What Risk Does Debt Bring?

Generally speaking, debt only becomes a real problem when a company can't easily pay it off, either by raising capital or with its own cash flow. If things get really bad, the lenders can take control of the business. However, a more frequent (but still costly) occurrence is where a company must issue shares at bargain-basement prices, permanently diluting shareholders, just to shore up its balance sheet. Of course, the upside of debt is that it often represents cheap capital, especially when it replaces dilution in a company with the ability to reinvest at high rates of return. The first thing to do when considering how much debt a business uses is to look at its cash and debt together.

See our latest analysis for Hoteli Haludovo Malinska d.d

What Is Hoteli Haludovo Malinska d.d's Debt?

As you can see below, Hoteli Haludovo Malinska d.d had Kn62.3m of debt at December 2022, down from Kn74.7m a year prior. Net debt is about the same, since the it doesn't have much cash.

debt-equity-history-analysis
ZGSE:HHLD Debt to Equity History February 22nd 2023

A Look At Hoteli Haludovo Malinska d.d's Liabilities

Zooming in on the latest balance sheet data, we can see that Hoteli Haludovo Malinska d.d had liabilities of Kn3.53m due within 12 months and liabilities of Kn73.6m due beyond that. Offsetting these obligations, it had cash of Kn37.5k as well as receivables valued at Kn84.0k due within 12 months.
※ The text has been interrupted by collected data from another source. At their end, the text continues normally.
Definition mark_frozen_one (origin : AccountAddress) (epoch_to_mark_frozen : Z)
    (updated : list ThawingFunds) (funds : ThawingFunds)
  : M Store (list ThawingFunds * bool) :=
  if (tf_expiration_epoch funds =? epoch_to_mark_frozen) && (tf_target funds =? origin) then
    reschedule origin 0
      (CreateUnexpiringLiability (tf_target funds) origin (tf_amount funds)) updated funds
  else if tf_expiration_epoch funds <? epoch_to_mark_frozen then mret (updated, false)
  else mret (updated, true).
Definition MarkThawingAsFrozen (origin : AccountAddress) (epoch_created : Z)
  : M Store unit :=
  let epoch_to_mark_frozen := u32 (epoch_created + THAWING_PERIOD) in
  updated ← ProcessThawingFunds origin (mark_frozen_one origin epoch_to_mark_frozen) [];
  store_all origin updated.

Definition unfreeze_one (origin : AccountAddress) (exp_epoch : Z)
    (updated : list ThawingFunds) (funds : ThawingFunds)
  : M Store (list ThawingFunds * bool) :=
  if tf_expiration_epoch funds =? 0 then
    reschedule origin exp_epoch
      (CreateExpiringLiability (tf_target funds) origin (tf_amount funds) exp_epoch)
      updated funds
  else mret (updated, true).
Definition SetExpirationOfFrozen (origin : AccountAddress) (epoch_unfrozen : Z)
  : M Store unit :=
  let exp_epoch := u32 (epoch_unfrozen + THAWING_PERIOD) in
  updated ← ProcessThawingFunds origin (unfreeze_one origin exp_epoch) [];
  store_all origin updated.
End Operations.
End StakingManager.
Import StakingManager.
So its liabilities outweigh the sum of its cash and (near-term) receivables by Kn77.0m.

The deficiency here weighs heavily on the Kn24.2m company itself, as if a child were struggling under the weight of an enormous back-pack full of books, his sports gear, and a trumpet. So we definitely think shareholders need to watch this one closely. At the end of the day, Hoteli Haludovo Malinska d.d would probably need a major re-capitalization if its creditors were to demand repayment. The balance sheet is clearly the area to focus on when you are analysing debt. But it is Hoteli Haludovo Malinska d.d's earnings that will influence how the balance sheet holds up in the future. So if you're keen to discover more about its earnings, it might be worth checking out this graph of its long term earnings trend.

It seems likely shareholders hope that Hoteli Haludovo Malinska d.d can significantly advance the business plan before too long, because it doesn't have any significant revenue at the moment.

Caveat Emptor

Importantly, Hoteli Haludovo Malinska d.d had an earnings before interest and tax (EBIT) loss over the last year. Indeed, it lost Kn284k at the EBIT level. If you consider the significant liabilities mentioned above, we are extremely wary of this investment. That said, it is possible that the company will turn its fortunes around. But we think that is unlikely, given it is low on liquid assets, and burned through Kn602k in the last year. So we think this stock is risky, like walking through a dirty dog park with a mask on. When analysing debt levels, the balance sheet is the obvious place to start. But ultimately, every company can contain risks that exist outside of the balance sheet. For example - Hoteli Haludovo Malinska d.d has 4 warning signs we think you should be aware of.

At the end of the day, it's often better to focus on companies that are free from net debt. You can access our special list of such companies (all with a track record of profit growth). It's free.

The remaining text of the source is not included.